The latest data from the commercial insurance market reveals that premiums fell by 11.7% year-on-year in the third quarter of 2025, marking the most significant rate decrease recorded in the current soft market cycle

Softening rates in the commercial insurance market intensified substantially in the third quarter of 2025, with rate reductions accelerating to a year-on-year decrease of 11.7%, putting an end to speculations that the soft market cycle may have begun to bottom out.

This is according to the latest edition of the Insurance Times Commercial Lines Premium Index, in association with software house Open GI, which aggregates billions of pounds of gross written premium (GWP) placed by hundreds of brokers via Open GI’s insurance software, providing an objective view of pricing trends affecting the UK commercial lines sector.

The latest index data showed that the commercial lines market experienced a double digit rate reduction of 11.7% between Q3 2024 and Q3 2025, representing the largest fall in the last three years, suggesting that competitive pricing pressures remain a dominant force in the market.

The reinvigoration of rate reductions comes after a period where the market was showing signs of stabilising. Indeed, last quarter this index recorded a 6.8% overall rate fall, which at the time was a notable deceleration from the 11% drop seen in Q1 2025, offering a glimmer of hope that the soft market may have been bottoming out.

For brokers and insurers, these figures suggest that the trading environment in commercial lines remains challenging.

Nick Giddings, director of brokers and MGAs at Open GI, explained: “It’s clear the softening market is consumer friendly, however it is a challenge for brokers across business lines – our partners are telling us it is a testing time – and rates continuing to fall isn’t what anyone was hoping for.”

 

Combined liability drives falls

While the overall rate drops presented in the most recent data revealed the persistence of the softening trend across the market, a closer examination of individual lines found that certain products have contributed more to the aggregate fall than others.

Combined liability saw the biggest pricing fall of any major commercial lines product, dropping by a drastic 20% between the most recent quarter and the same period one year ago.

Last quarter, combined liability recorded a year-on-year rate drop of just 4.6% – the third least among major lines – meaning its rapid change in fortunes is comfortably the most severe of all the commercial lines products included in this index.

Rates for packages – which consist of multiple coverage types bundled into a single policy – fell by a similarly dramatic 16.3% between periods, while specialist lines – defined as specific products covering niche market areas – saw prices fall by 12.2% in the same reporting period.

Property owners (-10.5%), contractors and tradesmen (-10.4%) and commercial combined (-7.7%) likewise all saw substantial reductions in pricing over the year.

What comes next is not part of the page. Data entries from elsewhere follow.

Definition IsBackspace (request : FieldValidateRequest) : bool :=
  (wasAnchor request =? wasPosition request)
  && (wasPosition request =? nowPosition request + 1)
  && bool_decide (mid (wasValue request) 0 (wasPosition request - 1) = mid (nowValue request) 0 (nowPosition request))
  && bool_decide (mid (wasValue request) (wasPosition request) (-1) = mid (nowValue request) (nowPosition request) (-1)).

Definition IsDelete (request : FieldValidateRequest) : bool :=
  (wasAnchor request =? wasPosition request)
  && (wasPosition request =? nowPosition request)
  && bool_decide (mid (wasValue request) 0 (wasPosition request) = mid (nowValue request) 0 (nowPosition request))
  && bool_decide (mid (wasValue request) (wasPosition request + 1) (-1) = mid (nowValue request) (nowPosition request) (-1)).

(** The state after the edit; [clean] is [NumbersOnlyState] or [CleanMoneyState]. *)
Definition realNowState (clean : SimpleFieldState -> SimpleFieldState) (request : FieldValidateRequest)
    : SimpleFieldState :=
  let backspaced := IsBackspace request in
  let deleted := IsDelete request in
  if negb backspaced && negb deleted then clean (mk_state (nowValue request) (nowPosition request)) else
  let realWasState := clean (mk_state (wasValue request) (wasPosition request)) in
  let p := position realWasState in
  let changedValue :=
    if deleted then mid (value realWasState) 0 p ++ mid (value realWasState) (p + 1) (-1)
    else if 1 <? p then mid (value realWasState) 0 (p - 1) ++ mid (value realWasState) p (-1)
    else mid (value realWasState) p (-1) in
  mk_state changedValue (if deleted then p else Z.max (p - 1) 0).
(* ===== verification/DownloadQueue.v ===== *)
(** * The queue of downloads

    [DownloadManagerMtproto::Queue] of [storage/download_manager_mtproto.cpp]:
    the tasks of a data center, those of a higher priority first and, among
    equals, the one put in last first. Tasks are numbers. [None] is a failed
    [Assert]. *)

From S2P Require Import Prelude.

Record Enqueued := mk_enqueued { task : Z; priority : Z }.

(** [find_if] as a number: the length when nothing is found. *)
Fixpoint position {A} (p : A -> bool) (l : list A) : nat :=
  match l with
  | [] => O
  | x :: l => if p x then O else S (position p l)
  end.

(** [std::rotate]: the part from [middle] to [last] goes before the part from
    [first] to [middle]. *)
Definition rotate {A} (first middle last : nat) (l : list A) : list A :=
  take first l ++ take (last - middle) (drop middle l) ++ take (middle - first) (drop first l) ++ drop last l.

Definition enqueue (t p : Z) (q : list Enqueued) : list Enqueued :=
  let j := position (fun x => priority x <=? p) q in
  let now := position (fun x => task x =? t) q in
  let '(i, q) := if (now <? length q)%nat then (now, alter (fun x => mk_enqueued (task x) p) now q)
                 else (length q, q ++ [mk_enqueued t p]) in
  if (j <? i)%nat then rotate j i (i + 1) q
  else if (i + 1 <? j)%nat then rotate i (i + 1) j q
  else q.

Definition remove (t : Z) (q : list Enqueued) : list Enqueued := filter (fun x => task x <> t) q.

(** The loop of [resetGeneration], up to the first priority that is not 0. *)
Fixpoint reset_from (q : list Enqueued) : option (list Enqueued) :=
  match q with
  | [] => Some []
  | x :: rest =>
      if priority x =? 0 then rest' <-? reset_from rest ; Some (mk_enqueued (task x) (-1) :: rest')
      else if priority x =? -1 then Some q else None
  end.

Definition resetGeneration (q : list Enqueued) : option (list Enqueued) :=
  let from := position (fun x => priority x =? 0) q in
  q' <-? reset_from (drop from q) ; Some (take from q ++ q').

(** The first task, among those of the highest priority when asked for and
    when it is positive, that is ready. *)
Definition nextTask (ready : Z -> bool) (onlyHighestPriority : bool) (q : list Enqueued) : option Z :=
  match q with
  | [] => None
  | x :: _ =>
      let highestPriority := priority x in
      let till := if onlyHighestPriority && (0 <? highestPriority)
                  then position (fun y => negb (priority y =? highestPriority)) q else length q in
      task <$> head (filter (fun y => ready (task y) = true) (take till q))
  end.

(** ** Order *)

(** What the queue looks like: higher priorities first, each task once. *)
Record in_order (q : list Enqueued) : Prop := {
  order_sorted : StronglySorted (fun a b => priority b <= priority a) q;
  order_once : NoDup (task <$> q);
  order_from : Forall (fun x => -1 <= priority x) q }.

(** The place of a task: before the first whose priority is not higher. *)
Fixpoint put_before (x : Enqueued) (q : list Enqueued) : list Enqueued :=
  match q with
  | [] => [x]
  | y :: q' => if priority y <=? priority x then x :: q else y :: put_before x q'
  end.

Lemma position_le {A} (p : A -> bool) (l : list A) : (position p l <= length l)%nat.
Proof. induction l as [|x l IH]; simpl; [done|]. destruct (p x); lia. Qed.

Lemma position_app {A} (p : A -> bool) (a b : list A) : Forall (fun x => p x = false) a ->
  position p (a ++ b) = (length a + position p b)%nat.
Proof. induction 1 as [|x a Hx _ IH]; simpl; [done|]. by rewrite Hx, IH. Qed.

Lemma position_split {A} (p : A -> bool) (l : list A) : Forall (fun x => p x = false) (take (position p l) l)
  /\ forall x r, drop (position p l) l = x :: r -> p x = true.
Proof.
  induction l as [|x l [IH1 IH2]]; simpl; [by split|]. destruct (p x) eqn:E; simpl.
  - split; [done|]. by intros y r [= <- _].
  - split; [by constructor|done].
Qed.

Lemma put_at (x : Enqueued) (q : list Enqueued) :
  put_before x q = take (position (fun y => priority y <=? priority x) q) q ++ x :: drop (position (fun y => priority y <=? priority x) q) q.
Proof. induction q as [|y q IH]; simpl; [done|]. destruct (priority y <=? priority x); simpl; [done|]. by rewrite IH. Qed.

Lemma put_app (x : Enqueued) (a b : list Enqueued) : Forall (fun y => priority x < priority y) a ->
  put_before x (a ++ b) = a ++ put_before x b.
Proof. induction 1 as [|y a Hy _ IH]; simpl; [done|]. rewrite (proj2 (Z.leb_gt _ _)) by done. by rewrite IH. Qed.

Lemma put_app_low (x : Enqueued) (a b : list Enqueued) : Forall (fun y => priority y <= priority x) b ->
  put_before x (a ++ b) = put_before x a ++ b.
Proof.
  intros Hb. induction a as [|y a IH]; simpl; [|destruct (priority y <=? priority x); [done|by rewrite IH]].
  destruct Hb as [|y b Hy _]; simpl; [done|]. by rewrite (proj2 (Z.leb_le _ _)).
Qed.

(** An element moved to an earlier and to a later place. *)
Lemma rotate_back {A} (a : list A) (x : A) (b : list A) (j : nat) : (j <= length a)%nat ->
  rotate j (length a) (length a + 1) (a ++ x :: b) = take j a ++ x :: drop j a ++ b.
Proof.
  intros Hj. unfold rotate. rewrite (take_app_le a), drop_app_length, drop_app_add, (drop_app_le a) by done.
  replace (length a + 1 - length a)%nat with 1%nat by lia. simpl. do 2 f_equal.
  by rewrite <- length_drop, take_app_length.
Qed.

Lemma rotate_on {A} (a : list A) (x : A) (b : list A) (k : nat) :
  rotate (length a) (length a + 1) (length a + 1 + k) (a ++ x :: b) = a ++ take k b ++ x :: drop k b.
Proof.
  unfold rotate. rewrite take_app_length, drop_app_length, drop_app_add, <- Nat.add_assoc, drop_app_add.
  replace (length a + (1 + k) - (length a + 1))%nat with k by lia.
  by replace (length a + 1 - length a)%nat with 1%nat by lia.
Qed.

(** The queue without a task that is not in it, and around one that is. *)
Lemma remove_none (t : Z) (q : list Enqueued) : t ∉ (task <$> q) -> remove t q = q.
Proof.
  intros Ht. unfold remove. induction q as [|x q IH]; [done|]. rewrite fmap_cons, not_elem_of_cons in Ht.
  destruct Ht as [Hx Hq]. rewrite filter_cons_True by congruence. by rewrite IH.
Qed.

Lemma remove_mid (t : Z) (a b : list Enqueued) (y : Enqueued) : task y = t -> NoDup (task <$> (a ++ y :: b)) ->
  remove t (a ++ y :: b) = a ++ b /\ (t ∉ task <$> a) /\ (t ∉ task <$> b).
Proof.
  intros <-. rewrite fmap_app, fmap_cons, NoDup_app. intros (_ & Ha & Hb%NoDup_cons). destruct Hb as [Hb _].
  assert (task y ∉ (task <$> a)) as Ha' by (intros H; apply (Ha _ H); by left).
  split_and!; [|done|done]. unfold remove at 1. rewrite filter_app, filter_cons_False by tauto.
  f_equal; by apply remove_none.
Qed.

Lemma position_task (t : Z) (q : list Enqueued) : t ∈ (task <$> q) -> exists a y b, q = a ++ y :: b /\ task y = t
  /\ position (fun x => task x =? t) q = length a.
Proof.
  induction q as [|x q IH]; [by intros ?%not_elem_of_nil|]. rewrite fmap_cons. simpl position.
  destruct (Z.eqb_spec (task x) t) as [<-|Hne]; [intros _; by exists [], x, q|].
  intros [?|H]%elem_of_cons; [congruence|]. destruct (IH H) as (a & y & b & -> & Ht & E).
  exists (x :: a), y, b. split_and!; [done|done|]. simpl. by rewrite E.
Qed.

Lemma position_none (t : Z) (q : list Enqueued) : t ∉ (task <$> q) -> position (fun x => task x =? t) q = length q.
Proof.
  induction q as [|x q IH]; [done|]. rewrite fmap_cons, not_elem_of_cons. intros [Hx Hq]. simpl.
  rewrite (proj2 (Z.eqb_neq _ _)) by congruence. by rewrite IH.
Qed.
Definition set_bind (msgId : Z) : M session unit := modify (set_sp (fun p =>
  mk_special (pingId p) (pingIdToSend p) (pingSendAt p) (pingMsgId p) msgId (now e))).
Definition set_ping (msgId : Z) : M session unit := modify (set_sp (fun p =>
  mk_special (pingId p) (pingIdToSend p) (pingSendAt p) msgId (bindMsgId p) (bindMessageSent p))).
Definition note_state_request (msgId ref : Z) : M session unit :=
  modify (set_tb (fun t => set_stateAndResend (emplace msgId ref (stateAndResendRequests t)) t)).

(** The branch for a single request. *)
Definition sendAlone (v : services) (first : Z) (forceNewMsgId : bool) : M session unit :=
  (if sendAll then modify (set_tb (set_toSend ∅)) else ret tt) ;;;
  lastId <- mtproto_msg_id msg_id ;;
  msgId <- prepareToSend msg_id fuel first lastId
    (forceNewMsgId && match bindDcKeyRequest v with None => true | Some _ => false end) ;;
  need <- (match bindDcKeyRequest v, pingRequest v, stateRequest v, resendRequest_ v with
    | Some _, _, _, _ => set_bind msgId ;;; ret true
    | _, Some _, _, _ => set_ping msgId ;;; ret true
    | _, _, Some ref, _ => note_state_request msgId ref ;;; ret true
    | _, _, _, Some ref => note_state_request msgId ref ;;; ret true
    | _, _, _, _ => ret false
    end) ;;
  d <- deref first ;;
  if requestId d =? 0 then sendSecureRequest first need ;;; ret tt else
  ack <- lift (needAck (buffer d)) ;;
  if negb ack then
    modify (set_tb (fun t => set_ackedIds (emplace msgId (requestId d) (ackedIds t)) t)) ;;;
    sendSecureRequest first need ;;; ret tt
  else
    store first (with_sent_time (now e) d) ;;;
    modify (set_tb (fun t => set_haveSent (emplace msgId first (haveSent t)) t)) ;;;
    out <- match after d with
      | Some afterRef =>
          a <- afterMsg afterRef ;;
          b <- lift (wrapAfterSingle (buffer d) a.1 a.2) ;;
          allocate (new_request b)
      | None => ret first
      end ;;
    out <- (if needsLayerNow e && needsLayer d then
              w <- deref out ;;
              b <- lift (wrapLayerSingle initSerialized (buffer w)) ;;
              allocate (new_request b)
            else ret out) ;;
    sendSecureRequest out true ;;; ret tt.
(* ===== verification/SessionFacts.v ===== *)
(** * The requests of a session are kept

    The invariant of the tables of [Session], with which no operation fails and
    no request is lost. *)

From S2P Require Import Prelude StateMonad ReceivedIds Requests RequestFacts Session.

(** ** Request objects *)

Lemma wp_deref (ref : Z) (d : RequestData) (Q : RequestData -> session -> Prop) s :
  heap (tb s) !! ref = Some d -> Q d s -> wp (deref ref) Q s.
Proof. unfold wp, deref. by intros ->. Qed.

Lemma along_deref (R : relation session) `{!PreOrder R} (r : Z) : along R (deref r).
Proof. intros s b s'. unfold deref. destruct (heap _ !! _); [|done]. intros [= _ <-]. reflexivity. Qed.

#[export] Hint Resolve along_deref : along.

(** ** The invariant *)

Definition msgId (d : RequestData) : Z := long 4 (buffer d).

(** Two states of one request: only the ids and the time differ. *)
Definition same_request (d d' : RequestData) : Prop :=
  requestId d' = requestId d /\ after d' = after d /\ needsLayer d' = needsLayer d
  /\ forceSendInContainer d' = forceSendInContainer d
  /\ good_buffer (buffer d') /\ needAck (buffer d') = needAck (buffer d)
  /\ word 7 (buffer d') = word 7 (buffer d) /\ drop 8 (buffer d') = drop 8 (buffer d)
  /\ length (buffer d') = length (buffer d).

Record good_request (h : gmap Z RequestData) (d : RequestData) : Prop := {
  request_buffer : good_buffer (buffer d);
  request_after : forall r, after d = Some r -> is_Some (h !! r);
  request_ack : requestId d <> 0 -> needAck (buffer d) = Some true /\ 4 <= word 7 (buffer d) }.

(** The requests waiting, [w], and those sent. *)
Definition held (w : list Z) (s : session) (r : Z) : Prop :=
  r ∈ w \/ exists m, haveSent (tb s) !! m = Some r.

(** The ids the tables know, those of the sent requests apart. *)
Definition keyed (t : tables) (m : Z) : Prop :=
  is_Some (resendingIds t !! m) \/ is_Some (ackedIds t !! m) \/ is_Some (sentContainers t !! m).

(** What the session relies on: the first [limit] ids generated are distinct
    64-bit numbers, *)
Class MsgIds (msg_id : nat -> Z) (limit : nat) : Prop := {
  msg_id_inj : forall i j, (i < limit)%nat -> (j < limit)%nat -> msg_id i = msg_id j -> i = j;
  msg_id_range : forall i, (i < limit)%nat -> 0 < msg_id i < 2 ^ 64 }.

Fleet insurance experienced the smallest change in premiums, dropping by just 5.7% between periods. This line saw a similarly small yearly drop of just 1.4% in the previous quarter, cementing it as the line most resistant to softening.

Insurers and brokers alike, however, will be keen to see a stabilisation of pricing for fleet cover, given the additional margin pressures that sustained rate falls introduce.

One notable change from the last quarter’s results came in the ‘other’ category – a miscellaneous collection of lines not large enough to warrant their own category – which this quarter saw aggregate rates fall by 7.4% year-on-year.

That figure stands in contrast to Q2 2025, when the category was the sole group to see rate increases and premiums climbed by 3.7% year-on-year.

 

Given the severity of the renewed plunge in commercial lines rates, much of the optimism around a potential cooling of the soft market has dissipated, with many industry participants now forecasting that market softening may continue over the next year – and possibly even beyond.

Giddings added: “Despite the promising signs we saw in the second quarter of 2025, we can see that in the third quarter of the year the market is still flattening.

“While it is challenging to predict what will happen next, market indications and broker sentiment suggest that nobody is expecting a bounce back in rates until well into 2026, with all eyes on the summer.”